Time is of the essence in today’s realm of drug development, and a failed assay or behind-schedule biologic project can cost significant time and patient health or even lives if not addressed with immediacy. If you wind up with a program that has stalled or gone off schedule due to COVID-19 challenges or other setbacks, it is vital to team up with a CRO laboratory that is capable of handling quick turnarounds and rescue projects. At BioAgilytix, we take pride in our industry reputation of having an aptitude for getting studies on track quickly, and have been trusted by many sponsors to provide the quick turnaround their program needs.

Our expertise in rescue projects is most evident in our past successes. One recent example comes from a study we conducted for a biopharmaceutical company that came to BioAgilytix needing to develop an anti-drug antibody (ADA) assay for a monoclonal antibody (mAb) binding to a target protein which contained the dimerization interface.

Addressing False Positive Challenges
Dimerization of soluble targets is a known issue in the field of immunogenicity. It can lead to high signals which may lead to an incorrect interpretation of the data as being ADA induced. For this particular Phase II study, a prior attempt by another CRO to use a simple bridging assay resulted in 80% ADA incidence, and a second attempt to manage target interference yielded sensitivity and drug tolerance results that were insufficient to meet regulatory requirements.

By this time, many resources had been spent with no useable results and the entire drug development program was at risk. Under an extremely tight timeline, BioAgilytix took on the project and created a strategic plan to overcome the target interference challenge and validate if the high rate of immunogenicity was due to target dimerization rather than the drug candidate itself.

Known Complexities Call for Novel Methods
We knew that it would take a creative approach to give the study the turnaround it needed, and decided to apply a novel method using heat treatment and acid dissociation. While heat treatment has been used for many different assays to mitigate interference, it had never been tested for a target dimerization issue before. Our scientists came up with a novel way to apply the technique for this assay and put it into practice.

The optimal time and temperature of sample treatment was determined in collaboration with the sponsor, and target interference was tested by adding up to 2,000 ng/mL of target in both monomer and dimer forms with no observed interference. Heat-treated samples were incorporated into an acid capture elution (ACE) method to achieve drug tolerance of at least 100 µg/mL. As a result, the assay was able to detect anti-drug antibodies at 100 ng/mL in the presence of greater than 100 µg/mL of added drug for multiple indications.
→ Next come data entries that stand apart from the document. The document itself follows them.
(** FastAPI's response to [raise HTTPException(status_code, detail)]. *)
Definition http_exception_response (e : HTTPException) : Response :=
  mkResponse (status_code e) (BDetail (detail e)).

(** ** Abstract effects of a request *)

(** What a request does to the abstract item store. *)
Definition view_effect (r : Request) (a : AStore) : AStore :=
  match r with
  | POST_items item => snd (acreate item a)
  | _ => a
  end.

(** What a request does to the submission log. *)
Definition log_effect (r : Request) (l : list ContactForm.t) : list ContactForm.t :=
  match r with
  | POST_submit_form n e s m => l ++ [ContactForm.mk n e s m]
  | _ => l
  end.

(** The form a request submits, if it is a submission. *)
Definition form_of (r : Request) : option ContactForm.t :=
  match r with
  | POST_submit_form n e s m => Some (ContactForm.mk n e s m)
  | _ => None
  end.

(** The forms a sequence of requests submits, in order. *)
Definition submitted_forms (rs : list Request) : list ContactForm.t := omap form_of rs.

(** The notice [submit_form] prints for a form. *)
Definition form_notice (f : ContactForm.t) : string :=
  submission_notice (ContactForm.name f) (ContactForm.email f) (ContactForm.subject f).

(** Whether a request creates an item. *)
Definition is_post (r : Request) : bool :=
  match r with POST_items _ => true | _ => false end.

(** How many items a sequence of requests creates. *)
Definition count_posts (rs : list Request) : nat :=
  length (filter (fun r => is_post r = true) rs).

(** The ids of the items created, read off the 201 responses. *)
Definition created_ids (resps : list Response) : list Z :=
  omap (fun resp => match resp with
                    | mkResponse 201 (BItem it) => Item.id it
                    | _ => None
                    end) resps.

(** The item of the spec's scenario (§8), as a [POST /items] body. *)
Definition tablet : Item.t := Item.mk None "Tablet" (Some "10-inch") 299.0%float.

(** The form of the spec's scenario (§8). *)
Definition jane : ContactForm.t := ContactForm.mk "Jane" "jane@x.com" "Hi" "Question".

(** The response a request gets from abstract store [a]: 201 with the
    created item for a creation, the stored item or the 404 for a lookup,
    200 otherwise. *)
Definition expected_response (r : Request) (a : AStore) (resp : Response) : Prop :=
  match r with
  | POST_items item => resp = mkResponse 201 (BItem (fst (acreate item a)))
  | GET_item k =>
      resp = match aget k a with
             | Some it => mkResponse 200 (BItem it)
             | None => http_exception_response item_not_found
             end
  | _ => resp_status resp = 200
  end.

(** ** Lemmas on the abstract effects *)

Lemma view_effect_anext r a :
  anext (view_effect r a) = anext a + (if is_post r then 1 else 0).
Proof. destruct r; simpl; lia. Qed.

Lemma view_effect_ainv r a : ainv a -> ainv (view_effect r a).
Proof.
  intros Ha k. destruct r; simpl; try apply Ha.
  rewrite dom_insert_L, elem_of_union, elem_of_singleton.
  intros [->|Hk]; [lia|]. specialize (Ha k Hk). lia.
Qed.

(** A request never removes or changes a stored item. *)
Lemma view_effect_mono r a : ainv a -> amap a ⊆ amap (view_effect r a).
Proof.
  intros Ha. destruct r; simpl; try done.
  apply insert_subseteq, not_elem_of_dom. intros Hk. specialize (Ha _ Hk). lia.
Qed.

Lemma foldl_view_mono rs a :
  ainv a -> amap a ⊆ amap (foldl (fun a r => view_effect r a) a rs).
Proof.
  revert a. induction rs as [|r rs IH]; intros a Ha; simpl; [done|].
  etrans; [by apply view_effect_mono|]. by apply IH, view_effect_ainv.
Qed.

Lemma log_effect_form r l : log_effect r l = l ++ option_list (form_of r).
Proof. destruct r; simpl; by rewrite ?app_nil_r. Qed.

Lemma foldl_log_effect rs l :
  foldl (fun l r => log_effect r l) l rs = l ++ submitted_forms rs.
Proof.
  revert l. induction rs as [|r rs IH]; intros l; simpl; [by rewrite app_nil_r|].
  rewrite IH, log_effect_form, <- app_assoc. by destruct (form_of r).
Qed.

Lemma count_posts_cons r rs :
  count_posts (r :: rs) = ((if is_post r then 1 else 0) + count_posts rs)%nat.
Proof. unfold count_posts. rewrite filter_cons. by destruct (is_post r). Qed.

Lemma created_ids_cons resp resps :
  created_ids (resp :: resps) = created_ids [resp] ++ created_ids resps.
Proof. unfold created_ids. rewrite <- omap_app. done. Qed.

(** Only a creation answers 201, and it answers with the next id. *)
Lemma expected_created_ids r a resp :
  expected_response r a resp -> created_ids [resp] = if is_post r then [anext a] else [].
Proof.
  destruct r; simpl; try (intros ->; reflexivity);
    try (destruct resp as [st b]; simpl; intros ->; reflexivity).
  intros ->. by destruct (aget _ a).
Qed.

Section server.
Context `{!ItemService}.

(** The decorated route functions, each returning its status code. *)
Definition route (r : Request) : PyM Response :=
  match r with
  | GET_items => l ← svc_get_all; mret (mkResponse 200 (BItems l))
  | GET_item k => it ← svc_get k; mret (mkResponse 200 (BItem it))
  | POST_items item => it ← svc_create item; mret (mkResponse 201 (BItem it))
  | GET_contact => b ← get_contact_form; mret (mkResponse 200 b)
  | POST_submit_form n e s m =>
      f ← submit_form n e s m; mret (mkResponse 200 (BForm f))
  | GET_submissions => l ← get_submissions; mret (mkResponse 200 (BForms l))
  | GET_health => d ← health_check; mret (mkResponse 200 (BDict d))
  end.

(** One request, with [HTTPException] turned into its response. *)
Definition dispatch (r : Request) : PyM Response :=
  catch (route r) (fun e => mret (http_exception_response e)).

(** Requests served one after the other. *)
Fixpoint serve (rs : list Request) : PyM (list Response) :=
  match rs with
  | [] => mret []
  | r :: rs' => resp ← dispatch r; resps ← serve rs'; mret (resp :: resps)
  end.

(** The globals once the module is imported. *)
Definition boot : Globals := exec svc_initialize module_globals.

Inductive reachable : Globals -> Prop :=
| reachable_boot : reachable boot
| reachable_step g r : reachable g -> reachable (exec (dispatch r) g).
Delivering Results in Short Order
Our team was able to develop the ADA assay to the required levels of drug and target tolerance and sensitivity within the tight timeframe allotted. Assay qualification and validation followed immediately after development and the assay was used to analyze clinical samples for multiple indications such as gastric cancer, ulcerative colitis, and Crohn’s disease. In these samples, the incidence of immunogenicity was 5%-10% – a significant improvement from the previous method’s inflated 80% incidence.

By showing that the prevalence of immunogenicity was significantly lower than original estimates, a study that was on the verge of cancellation has now progressed to multiple clinical studies. This is just one example of how our team has applied scientific ingenuity alongside a high standard of quality to help our customers solve complex bioanalytical challenges and deliver timely results to keep their promising studies on track.

When it comes to rescue projects, we enjoy problem solving and are up to your challenge. If you have a stalled or slipping large molecule study that needs expert turnaround support, speak to one of our scientists today.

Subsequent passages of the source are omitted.